To study insulin-like growth factor 1 (IGF1)-independent effects of permanent growth hormone (GH) excess on body and organ growth and pathology in vivo, hemizygous bovine GH transgenic mice with homozygous disruption of the Igf1 gene (Igf1(-/-)/GH) were generated, and examined in comparison to Igf1(-/-), Igf1(+/-), wild-type (WT), Igf1(+/-)/GH, and GH mice. GH mice and Igf1(+/-)/GH mice showed increased serum IGF1 levels and the well-known giant-phenotype of GH transgenic mice. In contrast, the typical dwarf-phenotype of Igf1(-/-) mice was only slightly ameliorated in Igf1(-/-)/GH mice.

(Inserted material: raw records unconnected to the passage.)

(** Every round of [turns] comes less than [period] after the feed before
    it, and the clock is in range throughout. *)
Definition fed_in_time (period : Z) (turns : list (Z * Z)) : bool :=
  forallb (fun '(tf, ts) => clock_ok tf && clock_ok ts && (ts <? tf + period)) turns.

(** [z_wdt_add] for each request [(period, callback, user_data)] in turn,
    as the loop of [test_maximum_channels] does; the ids returned. *)
Fixpoint add_all (reqs : list (Z * option watchdog_callback_t * Z)) : M (list Z) :=
  match reqs with
  | [] => ret []
  | (period, cb, data) :: rest =>
      id <- z_wdt_add period cb data ;;
      ids <- add_all rest ;;
      ret (id :: ids)
  end.

(** No request asks for the period 0. *)
Definition periods_nonzero (reqs : list (Z * option watchdog_callback_t * Z)) : bool :=
  forallb (fun '(period, _, _) => negb (period =? 0)) reqs.

(** ** Further sample runs *)

(** Three requests for a channel, one of them without callback. *)
Definition three_requests : list (Z * option watchdog_callback_t * Z) :=
  [(1000, Some cb_mark, 1); (2000, None, 2); (500, Some cb_refeed, 3)].

(** [sleep(seconds)] in the main thread, as far as the watchdog goes: the
    timer thread runs its rounds meanwhile, ten to the second. *)
Definition sleep (seconds : Z) : M unit :=
  timer_thread_func (replicate (Z.to_nat (10 * seconds)) 0).

(** [test_timeout_functionality]: the values it inspects, and the result of
    its last call, which it ignores. *)
Definition test_timeout_functionality : M (list Z * list Z) :=
  channel <- z_wdt_add 1500 (Some cb_mark) 100 ;;
  r0 <- z_wdt_feed channel ;;
  sleep 3 ;;
  evs <- (fun w => Returned (events w) w) ;;
  r1 <- z_wdt_delete channel ;;
  ret ([channel; r0; r1], fired channel evs).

Similar to GH mice, Igf1(-/-)/GH mice displayed hepatocellular hypertrophy, glomerulosclerosis, and reduced volumes of acidophilic cells in the pituitary gland. However, GH excess associated skin lesions of male GH mice were not observed in Igf1(-/-)/GH mice. Therefore, development of GH excess induced liver-, kidney-, and pituitary gland-alterations in GH transgenic mice is independent of IGF1 whereas GH stimulated body growth depends on IGF1.